件名:今日雨宮さん家で鍋をやることになった件について

本文:今日雨宮さん家で鍋をやることになりました



「なんてメールを送ってくるんだ、兄さん。件名の方が長いし」響は下校中霧崎からのメールを受け取った。さっそく返信を書くことにする。



件名:Re.今日雨宮さん家で鍋をやることになった件について

本文:わたしはつっこみ役じゃない!



 うん、これでいいだろう。送信。

 しかし鍋か。雨宮さんが言い出したことだろうけど、恐ろしい話だ。今何月だと思っているのだろう。それとも雨宮家では普通なのか?

「あ、響さんだ」かわいらしい声が聞こえて振り返ってみると、そこには美久の姿があった。

「おうヒビキ。うちに来る途中か?」隣には美羽の姿もあった。

「美久ちゃんに美羽ちゃん。いや、いったん自宅に帰るよ。二人も下校中?にしてはちょっと時刻が遅いか」

「あたしは図書館に寄ってたの。新しい本借りたんだ!」美久は元気よく答えた。

「………あたしは、宿題忘れちまってさ。居残りだよ」美羽は歯切れ悪く答えた。

「で、二人一緒になったわけだ」

「校門を出るときばったり会ったの」

「ふうん。美久ちゃんと美羽ちゃんは、姉妹仲いいんだね」

「うん!」

「まーな」

 きょうだい仲良くか、と響は思った。素晴しいことだな。うらやましいと言うべきかも知れない。うちのきょうだいは、お世辞にも仲いいとはいえないものな。

「響さんも、おにいちゃんと仲いいよね」

「ええっ?!」わたしと兄さんが?そんなことないと思うけどな。「…てか、美久ちゃん、兄さんのことおにいちゃんと呼ぶんだね」

「…やっぱり、響さんは嫌かな。響さんのほんとのおにいちゃんだもんね」

「いや、別にいいよ。ただ、そんなに慕われてるんだな、と思っただけで」

「おかしいことはないだろ?」美羽が口を挟んだ。「ハガネはさー、あねきのだんなになる男だぜ」

「あ、やっぱり二人は付き合ってんだ」

「しらねーけど。フツーはそう思うよな」

「ねー。わたしもそうだと思ってんだよね」

「ねえ響さん。響さんも、今日夕ご飯食べにくるんだよね」美久が訊いた。

「そうだよ。兄さんも連れてくよ」

「そりゃいいな。じゃあ六人で夕飯食べることになるのか。うちの食卓も、ずいぶん賑わってきたなー」美羽がつぶやいた。

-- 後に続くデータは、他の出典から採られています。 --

(* ===== verification/EditDistance.v ===== *)
(** * The edit distance is Levenshtein's ([core/directive/distance.go])

    [editDistance] keeps two rolling rows.  Its result is shown to be the
    length of a shortest sequence of single-byte insertions, deletions and
    substitutions: the rows hold the prefix distances [D], which are the
    optimal alignments, and an alignment of cost [n] exists exactly when [n]
    edits (or fewer) do. *)

From S2P Require Import Prelude GoStrings Directive.

Local Open Scope nat_scope.
Local Open Scope list_scope.

Implicit Types a b c : list ascii.

(** One edit, and sequences of them. *)
Inductive edit1 : list ascii → list ascii → Prop :=
| edit_insert l r x : edit1 (l ++ r) (l ++ x :: r)
| edit_delete l r x : edit1 (l ++ x :: r) (l ++ r)
| edit_subst l r x y : edit1 (l ++ x :: r) (l ++ y :: r).

Inductive edits : nat → list ascii → list ascii → Prop :=
| edits_nil a : edits 0 a a
| edits_cons n a b c : edits n a b → edit1 b c → edits (S n) a c.

(** Alignments: column by column, with their cost. *)
Inductive align : nat → list ascii → list ascii → Prop :=
| align_nil : align 0 [] []
| align_keep n x a b : align n a b → align n (x :: a) (x :: b)
| align_sub n x y a b : align n a b → align (S n) (x :: a) (y :: b)
| align_ins n y a b : align n a b → align (S n) a (y :: b)
| align_del n x a b : align n a b → align (S n) (x :: a) b.

Lemma align_refl a : align 0 a a.
Proof. induction a; eauto using align. Qed.

Lemma align_app n m a b c d : align n a b → align m c d → align (n + m) (a ++ c) (b ++ d).
Proof. induction 1; simpl; eauto using align. Qed.

Lemma align_rev n a b : align n a b → align n (reverse a) (reverse b).
Proof.
  induction 1; rewrite ?reverse_cons.
  - constructor.
  - rewrite <- (Nat.add_0_r n). apply align_app; eauto using align.
  - replace (S n) with (n + 1) by lia. apply align_app; eauto using align.
  - replace (S n) with (n + 1) by lia. rewrite <- (app_nil_r (reverse a)).
    apply align_app; eauto using align.
  - replace (S n) with (n + 1) by lia. rewrite <- (app_nil_r (reverse b)).
    apply align_app; eauto using align.
Qed.

(** An alignment is performed by at most as many edits. *)
Lemma edit1_cons x a b : edit1 a b → edit1 (x :: a) (x :: b).
Proof.
  destruct 1 as [l r y|l r y|l r y z].
  - apply (edit_insert (x :: l)).
  - apply (edit_delete (x :: l)).
  - apply (edit_subst (x :: l)).
Qed.

Lemma edits_under n x a b : edits n a b → edits n (x :: a) (x :: b).
Proof. induction 1; eauto using edits, edit1_cons. Qed.

Lemma edits_trans n m a b c : edits n a b → edits m b c → edits (n + m) a c.
Proof.
  intros H1 H2. revert n a H1. induction H2; intros k z H1.
  - by rewrite Nat.add_0_r.
  - rewrite Nat.add_succ_r. eauto using edits.
Qed.

Lemma edits_first n a b c : edit1 a b → edits n b c → edits (S n) a c.
Proof.
  intros H1 H2. apply (edits_trans 1 n a b c); [|done]. eauto using edits.
Qed.

Lemma align_edits n a b : align n a b → edits n a b.
Proof.
  induction 1.
  - constructor.
  - by apply edits_under.
  - apply (edits_first _ _ (y :: a)); [apply (edit_subst [])|by apply edits_under].
  - apply (edits_first _ _ (y :: a)); [apply (edit_insert [])|by apply edits_under].
  - apply (edits_first _ _ a); [apply (edit_delete [])|done].
Qed.

(** Conversely one more edit costs an alignment at most one. *)
Lemma align_split_r n a l r :
  align n a (l ++ r) → ∃ a1 a2 n1 n2, a = a1 ++ a2 ∧ n = n1 + n2 ∧ align n1 a1 l ∧ align n2 a2 r.
Proof.
  intros H. remember (l ++ r) as b eqn:Hb. revert l r Hb.
  induction H as [|n x a b H IH|n x y a b H IH|n y a b H IH|n x a b H IH]; intros l r Hb.
  - symmetry in Hb. apply app_nil in Hb as [-> ->]. exists [], [], 0, 0. eauto using align.
  - destruct l as [|z l]; simplify_eq/=.
    + exists [], (x :: a), 0, n. eauto 6 using align.
    + destruct (IH l r eq_refl) as (a1 & a2 & n1 & n2 & -> & -> & ? & ?).
      exists (z :: a1), a2, n1, n2. eauto 6 using align.
  - destruct l as [|z l]; simplify_eq/=.
    + exists [], (x :: a), 0, (S n). eauto 6 using align.
    + destruct (IH l r eq_refl) as (a1 & a2 & n1 & n2 & -> & -> & ? & ?).
      exists (x :: a1), a2, (S n1), n2. eauto 6 using align.
  - destruct l as [|z l]; simplify_eq/=.
    + exists [], a, 0, (S n). eauto 6 using align.
    + destruct (IH l r eq_refl) as (a1 & a2 & n1 & n2 & -> & -> & ? & ?).
      exists a1, a2, (S n1), n2. eauto 6 using align.
  - destruct (IH l r Hb) as (a1 & a2 & n1 & n2 & -> & -> & ? & ?).
    exists (x :: a1), a2, (S n1), n2. eauto 6 using align.
Qed.

Lemma align_uncons_r n a x b :
  align n a (x :: b) →
  ∃ a1 a2 n1 n2, a = a1 ++ a2 ∧ n = n1 + n2 ∧ align n1 a1 [x] ∧ align n2 a2 b.
Proof. apply (align_split_r n a [x] b). Qed.

Lemma align_all_del a : align (length a) a [].
Proof. induction a; simpl; eauto using align. Qed.

Lemma align_nil_r n a : align n a [] → n = length a.
Proof.
  intros H. remember [] as b eqn:Hb. induction H; simplify_eq/=; auto.
Qed.

(** Against a single byte, the aligned part can be re-aligned to any other
    byte, or to nothing, at one more unit of cost at most. *)
Lemma align_single n a x :
  align n a [x] → (∀ y, ∃ m, m ≤ S n ∧ align m a [y]) ∧ ∃ m, m ≤ S n ∧ align m a [].
Proof.
  intros H. assert (length a ≤ S n ∧ (a = [] → 1 ≤ n)) as [Hl Hn].
  { remember [x] as b eqn:Hb. revert x Hb.
    induction H as [|n z a b H IH|n z w a b H IH|n w a b H IH|n z a b H IH]; intros x Hb; simplify_eq/=.
    - apply align_nil_r in H. split; [lia|done].
    - apply align_nil_r in H. split; [lia|done].
    - apply align_nil_r in H. lia.
    - destruct (IH x eq_refl). split; [lia|done]. }
  split.
  - intros y. destruct a as [|z a]; simpl in *.
    + exists 1. split; [lia|]. eauto using align.
    + exists (S (length a)). split; [lia|]. apply align_sub, align_all_del.
  - exists (length a). split; [done|]. apply align_all_del.
Qed.

Lemma align_edit1 n a b c : align n a b → edit1 b c → ∃ m, m ≤ S n ∧ align m a c.
Proof.
  intros H He. destruct He as [l r x|l r x|l r x y].
  - apply align_split_r in H as (a1 & a2 & n1 & n2 & -> & -> & H1 & H2).
    exists (n1 + S n2). split; [lia|]. apply align_app; eauto using align.
  - apply align_split_r in H as (a1 & a2 & n1 & n2 & -> & -> & H1 & H2).
    apply align_uncons_r in H2 as (a3 & a4 & n3 & n4 & -> & -> & H3 & H4).
    apply align_single in H3 as [_ (m & Hm & H3)].
    exists (n1 + (m + n4)). split; [lia|]. apply align_app; [done|].
    by apply (align_app m n4 a3 [] a4 r).
  - apply align_split_r in H as (a1 & a2 & n1 & n2 & -> & -> & H1 & H2).
    apply align_uncons_r in H2 as (a3 & a4 & n3 & n4 & -> & -> & H3 & H4).
    apply align_single in H3 as [H3 _]. destruct (H3 y) as (m & Hm & H3').
    exists (n1 + (m + n4)). split; [lia|]. apply align_app; [done|].
    by apply (align_app m n4 a3 [y] a4 r).
Qed.

Lemma edits_align n a b : edits n a b → ∃ m, m ≤ n ∧ align m a b.
Proof.
  induction 1 as [a|n a b c _ (m & Hm & IH) He].
  - exists 0. split; [lia|]. apply align_refl.
  - destruct (align_edit1 m a b c IH He) as (k & Hk & ?). exists k. split; [lia|done].
Qed.

(** ** Prefix distances *)

Definition cost (x y : option ascii) : nat :=
  match x, y with Some x, Some y => if Ascii.eqb x y then 0 else 1 | _, _ => 1 end.

Section Prefix.
Context (a b : list ascii).

Fixpoint D (i : nat) : nat → nat :=
  match i with
  | O => λ j, j
  | S i' =>
      fix row (j : nat) : nat :=
        match j with
        | O => S i'
        | S j' => min3 (row j' + 1) (D i' (S j') + 1) (D i' j' + cost (a !! i') (b !! j'))
        end
  end.

Definition pa (i : nat) : list ascii := reverse (take i a).
Definition pb (j : nat) : list ascii := reverse (take j b).

Lemma pa_S i x : a !! i = Some x → pa (S i) = x :: pa i.
Proof. intros Hx. unfold pa. by rewrite (take_S_r _ _ x), reverse_snoc. Qed.
Lemma pb_S j y : b !! j = Some y → pb (S j) = y :: pb j.
Proof. intros Hy. unfold pb. by rewrite (take_S_r _ _ y), reverse_snoc. Qed.

Lemma D_align i j : i ≤ length a → j ≤ length b → align (D i j) (pa i) (pb j).
Proof.
  revert j. induction i as [|i IHi]; intros j Hi.
  - induction j as [|j IHj]; intros Hj; [constructor|].
    destruct (lookup_lt_is_Some_2 b j) as [y Hy]; [lia|]. rewrite (pb_S j y) by done.
    apply align_ins, IHj. lia.
  - destruct (lookup_lt_is_Some_2 a i) as [x Hx]; [lia|]. rewrite (pa_S i x) by done.
    induction j as [|j IHj]; intros Hj.
    + apply align_del. specialize (IHi 0). apply align_nil_r in IHi; [|lia|lia].
      replace i with (length (pa i)) at 1; [apply align_all_del|].
      unfold pa. rewrite length_reverse, length_take. lia.
    + destruct (lookup_lt_is_Some_2 b j) as [y Hy]; [lia|]. rewrite (pb_S j y) by done.
      change (D (S i) (S j)) with
        (min3 (D (S i) j + 1) (D i (S j) + 1) (D i j + cost (a !! i) (b !! j))).
      rewrite Hx, Hy. unfold min3.
      destruct (Nat.min_spec (D (S i) j + 1)
                  (min (D i (S j) + 1) (D i j + cost (Some x) (Some y)))) as [[_ ->]|[_ ->]].
      { rewrite Nat.add_1_r. apply align_ins, IHj. lia. }
      destruct (Nat.min_spec (D i (S j) + 1) (D i j + cost (Some x) (Some y))) as [[_ ->]|[_ ->]].
      { rewrite Nat.add_1_r. apply align_del. rewrite <- (pb_S j y) by done. apply IHi; lia. }
      simpl. destruct (Ascii.eqb_spec x y) as [->|].
      { rewrite Nat.add_0_r. apply align_keep, IHi; lia. }
      rewrite Nat.add_1_r. apply align_sub, IHi; lia.
Qed.

Lemma D_least i j n : i ≤ length a → j ≤ length b → align n (pa i) (pb j) → D i j ≤ n.
Proof.
  revert j n. induction i as [|i IHi]; intros j n Hi.
  - intros Hj H. simpl. apply align_rev in H. unfold pa, pb in H. rewrite !reverse_involutive in H.
    rewrite take_0 in H. assert (length (take j b) ≤ n) as Hl.
    { revert H. generalize (take j b). intros z Hz. remember [] as w eqn:Hw. revert Hw.
      induction Hz; intros; simplify_eq/=; [lia|]. specialize (IHHz eq_refl). lia. }
    rewrite length_take in Hl. lia.
  - destruct (lookup_lt_is_Some_2 a i) as [x Hx]; [lia|].
    revert n. induction j as [|j IHj]; intros n Hj H.
    + unfold pb in H. rewrite take_0 in H. apply align_nil_r in H. subst n. simpl.
      unfold pa. rewrite length_reverse, length_take. lia.
    + destruct (lookup_lt_is_Some_2 b j) as [y Hy]; [lia|].
      change (D (S i) (S j)) with
        (min3 (D (S i) j + 1) (D i (S j) + 1) (D i j + cost (a !! i) (b !! j))).
      rewrite (pa_S i x), (pb_S j y) in H by done. rewrite Hx, Hy. unfold min3.
      inversion H as [|n' x' a' b' H'|n' x' y' a' b' H'|n' y' a' b' H'|n' x' a' b' H']; subst.
      * simpl. rewrite Ascii.eqb_refl. assert (D i j ≤ n) by (apply IHi; [lia|lia|done]). lia.
      * assert (D i j ≤ n') by (apply IHi; [lia|lia|done]). assert (cost (Some x) (Some y) ≤ 1)
          by (simpl; destruct (Ascii.eqb x y); lia). lia.
      * rewrite <- (pa_S i x) in H' by done. assert (D (S i) j ≤ n') by (apply IHj; [lia|done]). lia.
      * rewrite <- (pb_S j y) in H' by done. assert (D i (S j) ≤ n') by (apply IHi; [lia|lia|done]). lia.
Qed.

(** ** The rolling rows hold the prefix distances *)

Lemma dist_inner_spec ca i prev curr j n :
  a !! i = Some ca → 1 ≤ j → j + n = S (length b) → length curr = S (length b) →
  (∀ k, k ≤ length b → prev !!! k = D i k) →
  (∀ k, k < j → curr !!! k = D (S i) k) →
  let curr' := dist_inner ca b prev curr j n in
  length curr' = S (length b) ∧ ∀ k, k ≤ length b → curr' !!! k = D (S i) k.
Proof.
  intros Ha. revert curr j. induction n as [|n IH]; intros curr j Hj Hn Hc Hp Hk; simpl.
  - split; [done|]. intros k ?. apply Hk. lia.
  - apply IH; [lia|lia|by rewrite length_insert|done|].
    intros k ?. destruct (decide (k = j)) as [->|Hne].
    + rewrite list_lookup_total_insert_eq by lia. destruct j as [|j]; [lia|].
      change (D (S i) (S j)) with
        (min3 (D (S i) j + 1) (D i (S j) + 1) (D i j + cost (a !! i) (b !! j))).
      replace (S j - 1) with j by lia. rewrite !Hp, Hk by lia. rewrite Ha. unfold cost.
      destruct (lookup_lt_is_Some_2 b j) as [y Hy]; [lia|]. by rewrite Hy.
    + rewrite list_lookup_total_insert_ne by done. apply Hk. lia.
Qed.

Lemma dist_outer_spec i prev curr :
  i ≤ length a → length prev = S (length b) → length curr = S (length b) →
  (∀ k, k ≤ length b → prev !!! k = D i k) →
  dist_outer (drop i a) b prev curr (S i) !!! length b = D (length a) (length b).
Proof.
  remember (length a - i) as n eqn:Hn. revert i prev curr Hn.
  induction n as [|n IH]; intros i prev curr Hn Hi Hp Hc Hk.
  - rewrite drop_ge by lia. simpl. rewrite Hk by lia. f_equal. lia.
  - destruct (lookup_lt_is_Some_2 a i) as [x Hx]; [lia|].
    rewrite (drop_S _ x i) by done. cbn [dist_outer].
    destruct (dist_inner_spec x i prev (<[0 := S i]> curr) 1 (length b)) as [Hl Hk']; auto; try lia.
    + by rewrite length_insert.
    + intros k ?. replace k with 0 by lia. by rewrite list_lookup_total_insert_eq by lia.
    + apply IH; auto; lia.
Qed.

End Prefix.

Lemma editDistance_D a b :
  editDistance (String.string_of_list_ascii a) (String.string_of_list_ascii b)
  = D a b (length a) (length b).
Proof.
  unfold editDistance. rewrite !String.list_ascii_of_string_of_list_ascii.
  rewrite <- (drop_0 a) at 1. apply dist_outer_spec; [lia| | |].
  - rewrite length_seq. lia.
  - rewrite length_replicate. lia.
  - intros k ?. simpl. rewrite list_lookup_total_alt, lookup_seq_lt by lia. done.
Qed.

Lemma editDistance_shortest s t :
  let a := String.list_ascii_of_string s in
  let b := String.list_ascii_of_string t in
  edits (editDistance s t) a b ∧ ∀ n, edits n a b → editDistance s t ≤ n.
Proof.
  intros a b. assert (editDistance s t = D a b (length a) (length b)) as ->.
  { rewrite <- editDistance_D. unfold a, b. by rewrite !String.string_of_list_ascii_of_string. }
  split.
  - apply align_edits. pose proof (D_align a b (length a) (length b)) as H.
    unfold pa, pb in H. rewrite !firstn_all in H.
    rewrite <- (reverse_involutive a), <- (reverse_involutive b).
    rewrite (reverse_involutive a) at 1 2. rewrite (reverse_involutive b) at 1 2.
    apply align_rev, H; lia.
  - intros n (m & Hm & H)%edits_align. etrans; [|exact Hm]. apply D_least; [lia|lia|].
    unfold pa, pb. rewrite !firstn_all. by apply align_rev.
Qed.

(** C18: [editDistance] is the Levenshtein distance: its result is the length of
    some sequence of single-byte insertions, deletions and substitutions
    turning one string into the other, and no shorter sequence does. *)
Theorem edit_distance_is_levenshtein s t :
  let a := String.list_ascii_of_string s in
  let b := String.list_ascii_of_string t in
  edits (editDistance s t) a b ∧ ∀ n, edits n a b → editDistance s t ≤ n.
Proof. apply editDistance_shortest. Qed.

「……ねえ二人とも、このメール見て」響は霧崎から来たメールを見せた。「鍋らしいんだけど、こんな季節に鍋なんて、するの?」

「したことないよ?」

「暑いだろ。今だって暑いんだし」

「だよねえ」

「あ、響さんだめだよ。嫌でもちゃんとうちに来てね」

「大丈夫だよ。ちゃんと行くよ。楽しみだもの。美久ちゃんや美羽ちゃんとご飯食べるの」

「わあっ。うれしいな」

「素直に喜ぶよな、美久は。ま、あたしもうれしいけどさ。けど鍋かー。あねきも不思議なことするよなー」

「おねえちゃんもうれしいんじゃない?」

「なにが?」

「響さんがうちに来ること」

 それはどうかな、と響は思った。響は最近よく雨宮家を訪れているからだ。

 むしろ今日特別なことと言えば――

「思いつきましたか美羽さん」

「あなたも思いついたみたいですなあヒビキさん」二人顔を見合わせてニヘヘと笑った。

「え?なに?なんのこと?」美久は一人不思議がっていた。